Kinetics of in vivo muscle insulin-mediated glucose uptake in human obesity.

The kinetics of in vivo insulin-mediated glucose uptake in human obesity have not been previously studied. To examine this, we used the glucose-clamp technique to measure whole-body and leg muscle glucose uptake in seven lean and six obese men during hyperinsulinemia (approximately 2000 pM) at four glucose levels (approximately 4.5, approximately 8.3, approximately 13.5, and approximately 23.5 mM). To measure leg glucose uptake, the femoral artery and vein were catheterized, and blood flow was measured by thermodilution (leg glucose uptake = arteriovenous glucose difference x blood flow).

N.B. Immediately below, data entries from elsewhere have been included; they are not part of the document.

(** The end of the planning goroutine when it could not begin a cycle; [live]
    is the control after the failure. *)
Definition planning_failed (interval : N) (live : Control) (err : failure) : M unit :=
  match capacity_error err with
  | Some capacity => go! _ <- m_try (waitForCapacity live capacity) in m_ret tt
  | None =>
    let message := redact_error err in
    match Control_Mode live with
    | OperatingModeRunOnce =>
      go! _ <- m_try (pauseLocked s live (Some message)) in
      Event s "system" EventPlanningError message
    | OperatingModeContinuous =>
      go! now <- time_now in
      go! _ <- save_control s (live <| Control_Error := Some message |> <| Control_BudgetWaiting := false |>
        <| Control_NextCycleAt := int64 (unix now + int64 (Z.of_N interval)) |>) in
      Event s "system" EventPlanningError message
    | OperatingModePaused => m_ret tt
    end
  end.
(** The goroutine itself; its turn in the planning order is [PlanningOrder]'s.
    [waited] is what waiting for the turn returns. *)
Definition plan_worker (snapshot : Config) (expected : Control) (waited : result unit failure) : M unit :=
  go! checked <- m_try (preflight snapshot false) in
  go! begun <-
    match m_is_err checked, waited with
    | Some err, _ => m_ret (Some err)
    | None, Err err => m_ret (Some err)
    | None, Ok _ =>
      go! begun <- m_try (beginCycle s Fingerprint snapshot expected CycleModeExecution) in
      m_ret (m_is_err begun)
    end in
  match begun with
  | None => m_ret tt
  | Some err =>
    go! _ <- endPreflight in
    go! stop <- stopped in
    if stop || is_recovery_blocked err then m_ret tt else
    go! live <- Control_ s in
    if negb (sameOperatorControl live expected) then m_ret tt else
    planning_failed (Config_CycleIntervalSeconds snapshot) live err
  end.

(** [true] when the goroutine is started. *)
Definition startPlanning (control : Control) : M bool :=
  go! stop <- stopped in
  if stop then m_ret false else
  go! free <- m_runtime idle in
  if negb free then m_ret false else
  go! now <- time_now in
  go! capacity <- m_read (fun a => planningCapacityAt s now (app_db a)) in
  go! stop <- stopped in
  if stop then m_ret false else
  if negb (Capacity_Available capacity) then go! _ <- waitForCapacity control capacity in m_ret false else
  go! stop <- stopped in
  if stop then m_ret false else
  go! _ <- m_update (startPreflight CycleModeExecution) in
  m_ret true.

(** ** Queued work *)

Definition invalidPlan (message : error) : failure :=
  Failed (Errorf "%s: %w" [VErr message; VWrap (Reason BlockedInvalidPlan)]).

(** One step of a loop over tasks: what it leaves, and whether the loop goes on. *)
Definition loop_step (P : Type) : Type := (P * bool)%type.

(** The new contents of the slice element, and whether it was cancelled. *)
Definition cancel_queued (t : Task) : M (loop_step (Task * bool)) :=
  go! stop <- stopped in
  if stop then m_ret ((t, false), false) else
  go! claimed <- m_runtime (cleanupClaimed cleanupTask (Task_ID t)) in
  if negb (bool_decide (Task_Status t = StatusQueued)) || isSome (Task_OutputCommit t) || claimed
  then m_ret ((t, false), true) else
  go! marked <- m_read (fun a => CancelMarked (Task_ID t) (app_db a)) in
  go! stop <- stopped in
  if stop then m_ret ((t, false), false) else
  if negb marked then m_ret ((t, false), true) else
  go! now <- time_now in
  go! cancelled <- m_store (CancelTask (Timestamp now) (Task_ID t)) in
  if cancelled then
    go! _ <- Event s (Task_ID t) EventOperator (enum_String TaskActionCancel) in
    m_ret ((t <| Task_Status := StatusCancelled |>, true), true)
  else m_ret ((t, false), true).
Fixpoint cancelQueuedTasks (tasks : list Task) : M (list Task * bool) :=
  match tasks with
  | [] => m_ret ([], false)
  | t :: rest =>
    go! step <- cancel_queued t in
    let '((t, cancelled), continue) := step in
    if negb continue then m_ret (t :: rest, cancelled) else
    go! outcome <- cancelQueuedTasks rest in
    m_ret (t :: outcome.1, cancelled || outcome.2)
  end.

(** The tasks of an invalid plan are blocked; [deferred] when one of them is
    claimed by a cleanup.  [None] when the context ended. *)
Fixpoint block_invalid (err : error) (tasks : list Task) (changed deferred : bool) : M (bool * option bool) :=
  match tasks with
  | [] => m_ret (changed, Some deferred)
  | t :: rest =>
    go! stop <- stopped in
    if stop then m_ret (changed, None) else
    if negb (bool_decide (Task_Status t = StatusQueued)) then block_invalid err rest changed deferred else
    go! claimed <- m_runtime (cleanupClaimed cleanupTask (Task_ID t)) in
    if claimed then block_invalid err rest changed true else
    go! _ <- blockTaskLocked s t (invalidPlan err) in
    block_invalid err rest true deferred
  end.
(** The body of the loop over the queued cycles.  The graph search of
    [validateTaskPlan] never runs out of fuel. *)
Definition validate_cycle (cfg : Config) (cycleID : string) (queued : list Task) : M (loop_step bool) :=
  go! stop <- stopped in
  if stop then m_ret (false, false) else
  go! checked <- m_runtime (fun r => bool_decide (cycleID ∈ rt_checkedCycles r)) in
  go! cycleTasks <- (if checked then m_ret queued else m_read (fun a => TasksForCycle cycleID (app_db a))) in
  go! outcome <- cancelQueuedTasks cycleTasks in
  let '(cycleTasks, cancelled) := outcome in
  if checked then m_ret (cancelled, true) else
  go! blocked <-
    match validateTaskPlan cycleTasks cfg with
    | Some (Err err) => block_invalid err cycleTasks cancelled false
    | _ => m_ret (cancelled, Some false)
    end in
  match blocked with
  | (changed, None) => m_ret (changed, false)
  | (changed, Some deferred) =>
    if deferred then m_ret (changed, true) else
    go! _ <- m_update (fun r => r <| rt_checkedCycles := {[cycleID]} ∪ rt_checkedCycles r |>) in
    m_ret (changed, true)
  end.
Fixpoint validate_cycles (cfg : Config) (tasks : list Task) (cycles : list string) : M bool :=
  match cycles with
  | [] => m_ret false
  | cycleID :: rest =>
    go! step <- validate_cycle cfg cycleID (List.filter (fun t => bool_decide (Task_CycleID t = cycleID)) tasks) in
    let '(changed, continue) := step in
    if negb continue then m_ret changed else
    go! more <- validate_cycles cfg tasks rest in
    m_ret (changed || more)
  end.
(** The cycles in the order of their first queued task; the code's order is
    Go's random one. *)
Definition validateQueuedCycles (cfg : Config) (tasks : list Task) : M bool :=
  let visible : gset string := list_to_set (map Task_CycleID tasks) in
  go! _ <- m_update (fun r => r <| rt_checkedCycles := rt_checkedCycles r ∩ visible |>) in
  let queued := List.filter (fun t => bool_decide (Task_Status t = StatusQueued)) tasks in
  validate_cycles cfg queued (reverse (remove_dups (reverse (map Task_CycleID queued)))).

With this approach, we found that rates of whole-body and leg glucose uptake were significantly lower in obese than in lean subjects at each glucose plateau. Leg blood flow rates increased from 4.3 +/- 0.4 to 6.5 +/- 0.8 dl/min over the range of glucose in lean subjects (P less than 0.05) but remained unchanged in obese subjects. The apparent maximal capacity (Vmax), based on whole-body and leg glucose uptake, was reduced in obese compared with lean subjects, but the apparent Km was similar in the lean and obese subjects (6-9 mM, NS). To assess the affinity of muscle for glucose extraction independent of changes in muscle plasma flow, we determined the mean half-maximal effective glucose concentration (EG50) and found it was similar in the lean and obese subjects (6.0 +/- 0.3 vs. 6.0 +/- 0.8 mM, NS). We conclude that 1) the kinetics of in vivo insulin-mediated glucose uptake in skeletal muscle in human obesity are characterized by reduced Vmax but normal Km; 2) the EG50 for insulin-mediated glucose extraction in skeletal muscle was 6 mM in both lean and obese subjects, consistent with a Km characteristic of the glucose-transport system; 3) obese subjects were unable to generate increases in blood flow in response to hyperglycemia under hyperinsulinemic conditions, and this contributed significantly to lower rates of leg and whole-body glucose uptake.